My Father’s Wake: How the Irish Teach Us to Live, Love and Die by Kevin Toolis, Weidenfeld, £16.99
As a reporter and film-maker, Kevin Toolis “hunted death” for much of his adult life. He knows the “vinegary blood smell” and “bowelly meatiness” that hang in the air of mortuaries. He has visited a Malawian hospital where Aids sufferers, two to a bed, “lay together befouled in their own diarrhoea”. In Gaza, he has looked down on “a bundle of rags buried in grey dust”, the body of a boy called Ayman. He has interviewed fathers of young men killed by the IRA. He has watched a Sudanese mother use her bare hands to dig the grave of her famished baby.
From his own life story, he recounts, in miniature masterpieces of searing candour and intelligence, his boyhood tuberculosis, when, like an innocent child in a fairy story, he “passed unscathed through a dark wood full of monsters”. He also recalls the early loss of his brother, Bernard, to leukaemia – the catalyst for his career roaming the world in continual pursuit of death.

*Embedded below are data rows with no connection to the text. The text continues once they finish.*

(** * flask-database-starter: the books REST API (part 4) and the
      product list page (part 5)

    A shallow embedding of the request handlers of [part-4/app.py] and
    [part-5/app.py].  A handler is a function from the table contents and
    the decoded request to an outcome (a status with a JSON body, or an
    exception that no handler catches) and, for the mutating routes, the
    table contents after the request.

    The table is the list of its rows in the order an unordered [SELECT]
    yields them.  SQL [ORDER BY] belongs to the database engine: it is an
    interface ([Backend]) with the guarantees SQL gives, and two engines
    implementing it are defined below. *)

From Stdlib Require Import ZArith List String Ascii Bool Lia.
From Stdlib Require Import Permutation Sorted RelationClasses.
From Stdlib Require OrderedTypeEx.
Import ListNotations.

Local Open Scope string_scope.
Local Open Scope Z_scope.

(** ** Outcomes of a request *)

(** Exceptions the handlers can let escape; Flask answers them with 500. *)
Inductive Exn :=
| AttributeError
| TypeError
| ValueError
| IntegrityError
| OperationalError
| OverflowError
| BadRequestKeyError.

(** [Unspecified] is the answer of the model where it does not know the
    program's: a name whose presence on the model class it cannot tell,
    or a key that SQLite draws at random.  The table that goes with it is
    the one before the request and says nothing of the one after. *)
Inductive Outcome (B : Type) :=
| Respond (status : Z) (body : B)
| Unhandled (e : Exn)
| Unspecified.
Arguments Respond {B} status body.
Arguments Unhandled {B} e.
Arguments Unspecified {B}.

(** The integers the [sqlite3] driver binds to a statement: those of 64
    bits.  Any other raises [OverflowError]. *)
Definition int64 (z : Z) : bool :=
  (- 2 ^ 63 <=? z) && (z <? 2 ^ 63).

(** [needle in hay] for two strings. *)
Fixpoint str_contains (needle hay : string) : bool :=
  if String.prefix needle hay then true
  else match hay with
       | EmptyString => false
       | String _ hay' => str_contains needle hay'
       end.

(** [request.args.get(name, default, type=int)]: the argument after
    werkzeug's conversion, [None] when it is absent or not an integer. *)
Definition arg_int (a : option Z) (default : Z) : Z :=
  match a with Some z => z | None => default end.

(** [request.args.get(name, default)] *)
Definition arg_str (a : option string) (default : string) : string :=
  match a with Some s => s | None => default end.

(** Python truthiness of an optional string: [None] and [''] are falsy.
    A [string] holds the UTF-8 bytes of the Python text. *)
Definition truthy (a : option string) : bool :=
  match a with
  | Some (String _ _) => true
  | _ => false
  end.

Module Part4.

(** ** The model: [class Book(db.Model)] *)

(** A [Book] object.  [title] and [author] are [nullable=False] columns,
    but the attribute of the Python object can still hold [None]; the
    constraint is checked by the table on commit ([table_accepts]). *)
Record Book := mkBook {
  id : Z;
  title : option string;
  author : option string;
  year : option Z;
  isbn : option string;
  created_at : Z (* the instant, in microseconds *)
}.

(** The dict built by [Book.to_dict]; [created_at] stands for the ISO-8601
    rendering of the same instant. *)
Record BookDict := mkDict {
  d_id : Z;
  d_title : option string;
  d_author : option string;
  d_year : option Z;
  d_isbn : option string;
  d_created_at : Z
}.

Definition to_dict (self : Book) : BookDict :=
  {| d_id := id self;
     d_title := title self;
     d_author := author self;
     d_year := year self;
     d_isbn := isbn self;
     d_created_at := created_at self |}.

Inductive Column :=
| col_id | col_title | col_author | col_year | col_isbn | col_created_at.

Definition column_of_name (name : string) : option Column :=
  if String.eqb name "id" then Some col_id
  else if String.eqb name "title" then Some col_title
  else if String.eqb name "author" then Some col_author
  else if String.eqb name "year" then Some col_year
  else if String.eqb name "isbn" then Some col_isbn
  else if String.eqb name "created_at" then Some col_created_at
  else None.

(** What [getattr(Book, name)] finds: a mapped column, which has [asc()]
    and [desc()], or some other attribute, which has neither. *)
Inductive Attr :=
| InstrumentedAttribute (c : Column)
| PlainAttribute.

Inductive Lookup :=
| found (a : Attr)
| absent
| unknown.

(** ** Ordering of rows *)

Inductive Direction := Asc | Desc.

(** SQLite compares [NULL] below every value. *)
Definition compare_nullable {A} (cmp : A -> A -> comparison)
    (x y : option A) : comparison :=
  match x, y with
  | None, None => Eq
  | None, Some _ => Lt
  | Some _, None => Gt
  | Some a, Some b => cmp a b
  end.

Definition col_compare (c : Column) (a b : Book) : comparison :=
  match c with
  | col_id => Z.compare (id a) (id b)
  | col_title => compare_nullable String.compare (title a) (title b)
  | col_author => compare_nullable String.compare (author a) (author b)
  | col_year => compare_nullable Z.compare (year a) (year b)
  | col_isbn => compare_nullable String.compare (isbn a) (isbn b)
  | col_created_at => Z.compare (created_at a) (created_at b)
  end.

(** [in_order c d a b]: row [a] may come before row [b] in
    [ORDER BY c d]. *)
Definition in_order (c : Column) (d : Direction) (a b : Book) : bool :=
  match d, col_compare c a b with
  | Asc, Gt => false
  | Desc, Lt => false
  | _, _ => true
  end.

Definition ordered (c : Column) (d : Direction) (a b : Book) : Prop :=
  in_order c d a b = true.

(** ** What the handlers take from Flask-SQLAlchemy and the database

    [Model_hasattr] tells whether [Book] inherits an attribute of that
    name from [db.Model], [object] or its metaclass (none of them a
    column): which names these are depends on the versions of Python
    and the libraries, and [None] is the answer for a name not known.
    [order_by] is the engine's [ORDER BY]: SQL promises the same rows, in
    order of the key, and says nothing about rows with equal keys. *)
Class Backend := {
  Model_hasattr : string -> option bool;
  order_by : Column -> Direction -> list Book -> list Book;
  order_by_perm : forall c d rows, Permutation rows (order_by c d rows);
  order_by_sorted : forall c d rows,
      StronglySorted (ordered c d) (order_by c d rows)
}.

(** [LIMIT n] and [OFFSET n] for [0 <= n < 2^63]. *)
Definition limit (n : Z) (rows : list Book) : list Book :=
  firstn (Z.to_nat n) rows.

Eventually, however, Toolis found that all his searching through “dozens and dozens of destroyed lives” had led him into a “wilderness”, where death had lost all purpose, and so had he.
Then his father, Sonny, developed pancreatic cancer, ending his days as “a starved, skeletal husk”, a sight that “scalded the eye”. Yet Toolis concludes that nothing else he has ever done or will do was more important than the days spent at home in County Mayo, first in vigil around Sonny as his life ground towards its end, and then in waking and burying him, swept slowly along by the ancient rituals surrounding death in rural Ireland.

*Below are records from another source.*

(** *** The max-delay deadline *)

(** While the max-delay timer runs, no case is taken after its deadline; a
    run that goes beyond the deadline has taken a timer case before it. *)
Lemma max_delay_deadline V (mid : Trace V) :
  forall t clock D tau1 c,
    due (maxDelayTimer t) = Some D ->
    enabled (mid ++ [(tau1, c)]) t = true ->
    timely clock (mid ++ [(tau1, c)]) t = true ->
    D < tau1 ->
    exists m1 tauk ck m2,
      mid = m1 ++ (tauk, ck) :: m2 /\ tauk <= D /\
      (ck = IntervalC \/ ck = MaxDelayC) /\
      Forall (fun e => exists u, snd e = InValue u) m1.
Proof.
  induction mid as [|[now e] mid IH]; intros t clock D tau1 c Hd He Ht Hlt.
  - simpl app in Ht. apply timely_head in Ht. destruct Ht as (_ & _ & Hm & _).
    specialize (Hm D Hd). lia.
  - rewrite <- app_comm_cons in He, Ht.
    apply timely_head in Ht. destruct Ht as (_ & _ & Hm & Ht).
    specialize (Hm D Hd).
    apply enabled_cons in He. destruct He as [_ He].
    destruct e as [u| | |]; simpl is_break in He; cbv iota in He.
    + destruct (IH (timers_select now (InValue u) t) now D tau1 c) as
          (m1 & tauk & ck & m2 & Hmid & Hle & Hck & Hall); auto.
      { destruct (timers_select_InValue now u t) as (_ & _ & _ & Hmd).
        rewrite Hmd. destruct (maxDelayTimer t); [exact Hd|discriminate]. }
      exists ((now, InValue u) :: m1), tauk, ck, m2.
      rewrite Hmid. repeat split; auto.
      constructor; [exists u; reflexivity|exact Hall].
    + destruct mid; discriminate.
    + exists [], now, IntervalC, mid. repeat split; auto.
    + exists [], now, MaxDelayC, mid. repeat split; auto.
Qed.

Section MaxDelay.
Variables A T V : Type.
Variable body : Z -> Select V -> Worker A T -> Worker A T * bool.
Variable after : Worker A T -> Worker A T.
Variable good : A -> Prop.
Variable adm : V -> Prop.
Hypothesis body_timers : forall now c w,
  timers (fst (body now c w)) = timers_select now c (timers w).
Hypothesis body_break : forall now c w, snd (body now c w) = is_break c.
Hypothesis timer_sends : forall now c w,
  c = IntervalC \/ c = MaxDelayC -> good (acc w) ->
  exists x, sent (out (fst (body now c w))) = sent (out w) ++ [x].
Hypothesis input_good : forall now v w,
  adm v -> good (acc (fst (body now (InValue v) w))).

Lemma max_delay_bounds_loop (a : A) interval maxDelay :
  0 < maxDelay ->
  max_delay_bounds (fun tr => run_loop body after tr (start a interval maxDelay))
                   (timers0 interval maxDelay) adm.
Proof.
  intros Hpos pre tau0 v mid tau1 c clock tr He Ht Hadm Hnone Hlt.
  set (run := fun tr => run_loop body after tr (start a interval maxDelay)) in *.
  subst tr.
  pose proof He as He0.
  apply enabled_app in He. destruct He as (Hpre & _ & He).
  apply timely_app in Ht. destruct Ht as (clock' & _ & Ht).
  set (tp := timers_run pre (timers0 interval maxDelay)) in *.
  assert (Htp : timers (run pre) = tp).
  { unfold run. rewrite run_loop_timers by auto. reflexivity. }
  assert (Hcfg : maxDelay = Debounce.maxDelay tp).
  { unfold tp. destruct (timers_run_config pre (timers0 interval maxDelay)) as (_ & ->).
    reflexivity. }
  apply enabled_cons in He. destruct He as [_ He]. simpl is_break in He. cbv iota in He.
  apply timely_head in Ht. destruct Ht as (_ & _ & _ & Ht).
  destruct (@max_delay_deadline V mid (timers_select tau0 (InValue v) tp) tau0
              (tau0 + maxDelay) tau1 c) as
      (m1 & tauk & ck & m2 & Hmid & Hle & Hck & Hall); auto.
  { destruct (timers_select_InValue tau0 v tp) as (_ & _ & _ & Hmd).
    assert (Hn' : maxDelayTimer tp = None) by (rewrite <- Htp; exact Hnone).
    rewrite Hmd, Hn', <- Hcfg.
    replace (maxDelay =? 0) with false by (symmetry; apply Z.eqb_neq; lia).
    simpl. rewrite Z.max_l by lia. reflexivity. }
  exists m1, tauk, ck, m2. split; [exact Hmid|]. split; [exact Hle|].
  (* the trace up to the flush *)
  set (P := pre ++ (tau0, InValue v) :: m1).
  assert (HP : no_close P = true).
  { subst mid. apply (@enabled_no_close V P (tauk, ck) (timers0 interval maxDelay)).
    apply (@enabled_prefix V _ (m2 ++ [(tau1, c)])).
    unfold P. rewrite <- !app_assoc. rewrite <- !app_comm_cons.
    rewrite <- app_assoc in He0. exact He0. }
  assert (Hlast : exists P' now' u, P = P' ++ [(now', InValue u)] /\ adm u).
  { destruct (@exists_last _ ((tau0, InValue v) :: m1)) as (l & [now' e] & Hl);
      [discriminate|].
    assert (Hin : In (now', e) ((tau0, InValue v) :: m1)).
    { rewrite Hl. apply in_or_app. right. left. reflexivity. }
    assert (He' : exists u, e = InValue u).
    { destruct Hin as [Hin|Hin].
      - exists v. congruence.
      - rewrite Forall_forall in Hall. apply (Hall _ Hin). }
    destruct He' as (u & ->).
    exists (pre ++ l), now', u. split.
    - unfold P. rewrite Hl, app_assoc. reflexivity.
    - apply (Hadm now'). subst mid. apply in_or_app. right.
      destruct Hin as [Hin|Hin]; [left; exact Hin|right].
      apply in_or_app. left. apply in_or_app. left. exact Hin. }
  destruct Hlast as (P' & now' & u & HPeq & Hu).
  assert (Hgood : good (acc (run P))).
  { rewrite HPeq in HP |- *. rewrite no_close_app in HP.
    apply andb_prop in HP. destruct HP as [HP' _].
    unfold run. rewrite run_loop_snoc by auto. simpl. apply input_good. exact Hu. }
  assert (Hnb : is_break ck = false) by (destruct Hck as [-> | ->]; reflexivity).
  split.
  - unfold run. rewrite run_loop_snoc by auto. cbv zeta. rewrite Hnb.
    apply timer_sends; auto.
  - unfold run. rewrite run_loop_timers.
    + rewrite timers_run_app. simpl. apply armed_after_timer. exact Hck.
    + exact body_timers.
    + exact body_break.
    + rewrite no_close_app, HP. simpl. rewrite Hnb. reflexivity.
Qed.

End MaxDelay.

Lemma New_max_delay_bounds interval maxDelay :
  0 < maxDelay ->
  max_delay_bounds (New interval maxDelay) (timers0 interval maxDelay) (fun _ => True).
Proof.
  apply (@max_delay_bounds_loop bool unit unit New_select New_exit
           (fun pending => pending = true) (fun _ => True)).
  - apply New_select_timers.
  - apply New_select_break.
  - intros now c w [-> | ->] Hp; simpl.
    + exists tt. reflexivity.
    + rewrite Hp. exists tt. reflexivity.
  - intros; reflexivity.
Qed.

Lemma NewGrouped_max_delay_bounds V interval maxDelay :
  0 < maxDelay ->
  max_delay_bounds (NewGrouped (V:=V) interval maxDelay) (timers0 interval maxDelay)
                   (fun _ => True).
Proof.
  apply (@max_delay_bounds_loop _ _ _ (@NewGrouped_select V) (@NewGrouped_exit V)
           (fun _ => True) (fun _ => True)).
  - apply NewGrouped_select_timers.
  - apply NewGrouped_select_break.
  - intros now c w [-> | ->] _; simpl; eauto.
  - intros; exact I.
Qed.

Lemma NewCounted_max_delay_bounds interval maxDelay :
  0 < maxDelay ->
  max_delay_bounds (NewCounted interval maxDelay) (timers0 interval maxDelay)
                   (fun _ => True).
Proof.
  apply (@max_delay_bounds_loop _ _ _ NewCounted_select NewCounted_exit
           (fun _ => True) (fun _ => True)).
  - apply NewCounted_select_timers.
  - apply NewCounted_select_break.
  - intros now c w [-> | ->] _; simpl; eauto.
  - intros; exact I.
Qed.

Lemma NewLast_max_delay_bounds V interval maxDelay :
  0 < maxDelay ->
  max_delay_bounds (NewLast (V:=V) interval maxDelay) (timers0 interval maxDelay)
                   (fun v => v <> None).
Proof.
  apply (@max_delay_bounds_loop _ _ _ (@NewLast_select V) (@NewLast_exit V)
           (fun last => last <> None) (fun v => v <> None)).
  - apply NewLast_select_timers.
  - apply NewLast_select_break.
  - intros now c [a t o] [-> | ->] Hp; simpl in *.
    + eauto.
    + destruct a; [|congruence]. simpl. eauto.
  - intros now v w Hv. exact Hv.
Qed.

(** C4, as the code has it. With [maxDelay > 0], in each worker the
    max-delay case taken over a pending accumulator sends its value, resets
    it and leaves both timers nil; and a burst that begins at [tau0] cannot
    hold the output back beyond [tau0 + maxDelay]: a run of a worker that is
    never late and goes beyond that instant has flushed by then. For the
    last-value worker this needs the inputs not to be the nil interface. *)
Theorem max_delay_ends_burst (V : Type) (interval maxDelay : Z) :
  0 < maxDelay ->
  (max_delay_flushes New_select (fun pending => pending) (fun _ => tt) false /\
   max_delay_flushes (@NewGrouped_select V)
                     (fun pending => negb (Nat.eqb (length pending) 0))
                     (fun pending => pending) [] /\
   max_delay_flushes (@NewLast_select V)
                     (fun last => negb (is_nil last)) (fun last => last) None /\
   max_delay_flushes NewCounted_select
                     (fun count => negb (count =? 0)) (fun count => count) 0) /\
  max_delay_bounds (New interval maxDelay) (timers0 interval maxDelay)
                   (fun _ => True) /\
  max_delay_bounds (NewGrouped (V:=V) interval maxDelay) (timers0 interval maxDelay)
                   (fun _ => True) /\
  max_delay_bounds (NewCounted interval maxDelay) (timers0 interval maxDelay)
                   (fun _ => True) /\
  max_delay_bounds (NewLast (V:=V) interval maxDelay) (timers0 interval maxDelay)
                   (fun v => v <> None).
Proof.
  intros Hpos. split; [|auto using New_max_delay_bounds, NewGrouped_max_delay_bounds,
                         NewCounted_max_delay_bounds, NewLast_max_delay_bounds].
  assert (Hc : forall t, intervalTimer (clearInterval (clearMaxDelay (recvMaxDelayChan t))) = None /\
                         maxDelayTimer (clearInterval (clearMaxDelay (recvMaxDelayChan t))) = None).
  { intros t. destruct (timers_select_MaxDelayC unit 0 t) as (_ & _ & H1 & H2). auto. }
  split; [|split; [|split]]; intros now [a t o] Hne; simpl in Hne.
  - subst a. simpl. split; [|split; [|apply Hc]]; reflexivity.
  - simpl. split; [|split; [|apply Hc]]; reflexivity.
  - destruct a; [|discriminate]. simpl. split; [|split; [|apply Hc]]; reflexivity.
  - simpl. split; [|split; [|apply Hc]]; reflexivity.
Qed.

This was an occasion for “mortal solidarity”, where formulaic condolences allowed everyone to say “out loud together that the world had changed, my father was gone and there was no going back”. The burden of death is “shared out, talked over and tamed”. The rituals – people calling by to take part in the vigil, the open coffin in the family home, the lamentations of grieving women, the quorum of watchful men, even the endless rounds of sandwiches – encourage “unselfish concern for stricken strangers, a reaching out to dress another’s wound”. When it comes to how to die, Kevin Toolis concludes (and I tend to agree): “It will be much easier if we copy what the Irish do already.”
Echoes of these ways are to be found in Homer, a constant reference point for the author, a link between Europe’s last island outpost and one of her most ancient cultures. The book is further enriched by powerful evocations of Mayo’s wild Atlantic shoreline, of the gut-wrenching ruptures of exile and of Sonny’s patient decency. Every page is a cataract of ideas and emotion but, at the same time, Toolis can get to the heart of deep matter in a single phrase. “Death is a whisper in the Anglo-Saxon world” is one such line.

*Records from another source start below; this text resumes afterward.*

Lemma bulk_increase_keeps_identity_witness :
  NoDup (map Product.id (products sample_world)) /\
  map Product.name
    (products (snd (bulk_increase (BulkIncreaseRequest.parse 10 None None)
                      sample_world))) = ["mate"; "yerba"].
Proof.
  assert (Hnd : NoDup (map Product.id (products sample_world))).
  { simpl. repeat constructor; simpl; intuition discriminate. }
  split; [exact Hnd |].
  pose proof (bulk_increase_keeps_identity
                (BulkIncreaseRequest.parse 10 None None) sample_world Hnd)
    as Hkeep.
  apply (f_equal (map (fun i => snd (fst (fst (fst i)))))) in Hkeep.
  rewrite !map_map in Hkeep. exact Hkeep.
Defined.

(** X15: the history of a deleted product is out of reach of
    [get_history]: after [delete_product] on a product that exists,
    [get_history] on its identifier raises the 404, while the rows of that
    identifier are still in the table. *)
Theorem delete_then_history product_id w :
  product_row product_id w <> None ->
  let w' := snd (delete_product product_id w) in
  get_history product_id w' =
    (HTTPException 404 "Producto no encontrado", w') /\
  filter (of_product product_id) (price_history w') =
  filter (of_product product_id) (price_history w).
Proof.
  intros Hsome. cbv zeta.
  destruct (product_row product_id w) as [p |] eqn:Hrow;
    [| contradiction Hsome; reflexivity].
  pose proof (product_row_id _ _ _ Hrow) as Hid.
  unfold delete_product, bind, session_get, not_found, raise.
  rewrite Hrow. simpl. rewrite Hid. split; [| reflexivity].
  unfold get_history, bind, session_get, product_row. simpl.
  rewrite find_filter_other. reflexivity.
Qed.

(** A product with one price change is deleted: its row of history stays
    in the table and [get_history] raises the 404. *)
Lemma delete_then_history_witness :
  let w :=
    snd (update_product 1 (ProductUpdate.mk None None None (Some 120%float))
           sample_world) in
  product_row 1 w <> None /\
  fst (get_history 1 (snd (delete_product 1 w))) =
    HTTPException 404 "Producto no encontrado" /\
  List.length
    (filter (of_product 1) (price_history (snd (delete_product 1 w)))) = 1%nat.
Proof.
  cbv zeta.
  assert (Hsome :
    product_row 1
      (snd (update_product 1
              (ProductUpdate.mk None None None (Some 120%float))
              sample_world)) <> None).
  { vm_compute. discriminate. }
  split; [exact Hsome |].
  destruct (delete_then_history 1 _ Hsome) as (Hget & Hrows).
  split.
  - rewrite Hget. reflexivity.
  - rewrite Hrows. vm_compute. reflexivity.
Defined.
Lemma tabulate_aligns_by_column_witness :
  (∃ out, tabulate [["name"; "count"]; ["a"; "12"]; ["b"; "n/a"]] false = Ok out)
  ∧ (∃ headers data,
       map display <$> [["name"; "count"]; ["a"; "12"]; ["b"; "n/a"]] = headers :: data
       ∧ data ≠ []
       ∧ Sample.lines
           ["| name | count |"; "| ---- | ----- |"; "| a    |    12 |";
            "| b    |   n/a |"; EmptyString]
         = tabulate_text [["name"; "count"]; ["a"; "12"]; ["b"; "n/a"]] false headers data)
  ∧ data_cell_text 5 (column_flag [["name"; "count"]; ["a"; "12"]; ["b"; "n/a"]] 1) "n/a"
    = "|   n/a ".
Proof.
  destruct (tabulate_aligns_by_column [["name"; "count"]; ["a"; "12"]; ["b"; "n/a"]] false)
    as (Htotal & Htext & Hright).
  split; [|split].
  - apply Htotal. exists ["name"; "count"], ["a"; "12"], [["b"; "n/a"]].
    split; [reflexivity|]. split.
    + repeat constructor.
    + repeat constructor; intros Hdigit; vm_compute in Hdigit;
        first [discriminate | by eexists].
  - apply Htext. by vm_compute.
  - apply Hright. by vm_compute.
Defined.

(** C2 (the code departs from the claim).  For the table with header [n]
    and the one cell [1234567], the column is measured at 7, the length
    of the cell as it was passed in, while the cell is shown as
    [1,234,567], of length 9: the width is taken from the text before
    the thousands separators are inserted, and the row overflows. *)
Theorem tabulate_width_before_separators :
  measure [["n"]; ["1234567"]]
  = Ok (TabulateState [["n"]; ["1,234,567"]] [7] [[true]])
  ∧ column_max (fun item => Py.len (display item)) [["n"]; ["1234567"]] 0 = 9
  ∧ tabulate [["n"]; ["1234567"]] false
    = Ok (Sample.lines ["| n       |"; "| ------- |"; "| 1,234,567 |"; EmptyString]).
Proof. by vm_compute. Qed.

(** ** The date functions, further *)

Lemma int_raises s e : Py.int s = Raise e → e = Py.invalid_literal.
Proof. unfold Py.int. destruct (Py.int_literal s); congruence. Qed.

Lemma mapM_int_raises l e : mapM Py.int l = Raise e → e = Py.invalid_literal.
Proof.
  induction l as [|s l IH]; [done|]. rewrite mapM_cons.
  intros [He|(n & _ & [He|(k & _ & He)]%bind_Raise)]%bind_Raise; [|by apply IH|done].
  by eapply int_raises.
Qed.

Lemma mapM_length {A B} (f : A → result B) l k : mapM f l = Ok k → length k = length l.
Proof.
  revert k. induction l as [|x l IH]; intros k; [by intros [= <-]|].
  rewrite mapM_cons. intros (y & _ & (k' & Hk' & [= <-])%bind_Ok)%bind_Ok.
  simpl. by rewrite (IH k').
Qed.

Lemma new_date_raises y m d e :
  Calendar.new_date y m d = Raise e → (∃ msg, e = ValueError msg) ∨ e = OverflowError.
Proof. unfold Calendar.new_date. repeat case_match; intros; simplify_eq; eauto. Qed.

Lemma monthrange_ndays_raises y m e :
  Calendar.monthrange_ndays y m = Raise e → ∃ msg, e = ValueError msg.
Proof. unfold Calendar.monthrange_ndays. case_match; intros; simplify_eq; eauto. Qed.

Lemma month_ends_raises s e :
  month_ends s = Raise e → (∃ msg, e = ValueError msg) ∨ e = OverflowError.
Proof.
  unfold month_ends. intros [He|(ints & _ & He)]%bind_Raise.
  { apply mapM_int_raises in He as ->. left. by eexists. }
  destruct ints as [|y [|m [|]]]; try (simplify_eq; left; by eexists).
  apply bind_Raise in He as [He|(first & _ & He)]; [by eapply new_date_raises|].
  apply bind_Raise in He as [He|(n & _ & He)].
  { left. by eapply monthrange_ndays_raises. }
  apply bind_Raise in He as [He|(last & _ & He)]; [by eapply new_date_raises|done].
Qed.

Lemma try_except_raises {A} (body : result A) classes handler e :
  try_except body classes handler = Raise e →
  (body = Raise e ∧ existsb (instance_of e) classes = false) ∨ handler = Raise e.
Proof.
  unfold try_except. destruct body as [a|e']; [done|].
  destruct (existsb (instance_of e') classes) eqn:Hex; [by right|].
  intros [= ->]. by left.
Qed.

Lemma normalize_dates_raises_overflow start_date end_date e :
  normalize_dates start_date end_date = Raise e → e = OverflowError.
Proof.
  unfold normalize_dates. intros [He|(s & _ & He)]%bind_Raise.
  - apply try_except_raises in He as [[He Hex]|He]; [|done].
    destruct (month_ends start_date) as [[a b]|e'] eqn:Hm; [done|].
    injection He as ->. by apply month_ends_raises in Hm as [[msg ->]| ->].
  - apply bind_Raise in He as [He|(x & _ & He)]; [|done].
    apply try_except_raises in He as [[He Hex]|He]; [|done].
    destruct (month_ends end_date) as [[a b]|e'] eqn:Hm; [done|].
    injection He as ->. by apply month_ends_raises in Hm as [[msg ->]| ->].
Qed.

Lemma decimal_value_bounds c d : Py.decimal_value c = Some d → 0 ≤ d ≤ 9.
Proof.
  unfold Py.decimal_value. case_match eqn:E; [|done]. intros [= <-].
  apply andb_true_iff in E as [?%Z.leb_le ?%Z.leb_le]. lia.
Qed.

Lemma int_digits_nonneg s acc n : Py.int_digits acc s = Some n → 0 ≤ acc → 0 ≤ n.
Proof.
  revert acc n. induction s as [s IH] using (induction_ltof1 _ String.length).
  unfold ltof in IH. intros acc n. destruct s as [|c s]; simpl.
  { intros [= <-]. done. }
  destruct (Py.decimal_value c) as [d|] eqn:Hc.
  { apply decimal_value_bounds in Hc. intros Hn Hacc.
    apply (IH s ltac:(simpl; lia) _ _ Hn). lia. }
  destruct (Ascii.eqb c "_").
  - destruct s as [|c2 s]; [done|]. destruct (Py.decimal_value c2) as [d|] eqn:Hc2; [|done].
    apply decimal_value_bounds in Hc2. intros Hn Hacc.
    apply (IH s ltac:(simpl; lia) _ _ Hn). lia.
  - case_match; [|done]. by intros [= <-].
Qed.

Lemma int_unsigned_nonneg s n : Py.int_unsigned s = Some n → 0 ≤ n.
Proof.
  destruct s as [|c s]; [done|]. simpl.
  destruct (Py.decimal_value c) as [d|] eqn:Hc; [|done].
  apply decimal_value_bounds in Hc. intros Hn.
  apply (int_digits_nonneg _ _ _ Hn). lia.
Qed.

However, this also presages one of the book’s few failings. Toolis lambasts the denial that drives the “Western Death Machine”, where bodies are “taken hostage by the ‘authorities’ to await lawful release and an allotted slot for burning at the local council-run crematorium”. He has a point but, like an irate teenager in fresh possession of a great truth, he finds no room for nuances, exceptions, hidden depths. He even tries to harangue readers into writing down the year they might be expected to die, plying us with helpful statistics.
As for Catholicism, there is a certain amount of irony and distancing from the very first page. On the whitewashed wall above his father’s bed, “a cheap print of a ruddy-faced Jesus Christ, his heart exposed and his arms outstretched, offered eternal salvation to his followers”. Christian religion flits in and out of the remainder of the book. Some references are neutral, others vaguely hostile, but almost all are brief. There is no all-out assault until near the end and a neighbour’s devastating account of being denied a proper burial for her stillborn son by “pompous, frocked, dog-collared men”.
We are left to conclude that the faith of his father unlocks no meaning to the final days of Sonny’s life. It is an irrelevant trick played by a “fallen religious empire”. The implications of Christ’s sufferings, of the prayers said over his father’s body, of the beads entwined in lifeless fingers, never really come up for consideration.
Toolis lingers a little over the singing of In Paradisum as Sonny leaves his house for the last time, but the funeral Mass is dealt with in the space of a single sentence. A final verse of the rosary said in Irish by the graveside is brushed aside too. To his son, the fates of Hector and Patroclus bear far more significance than Sonny’s own religion.
I take my hat off to Kevin Toolis. He is not one to blink or flinch before life and death at their most disturbing, but he is alive to beauty and consolation too. He is ready to bare his soul. And he can write it all down in a way that few of us could hope to match.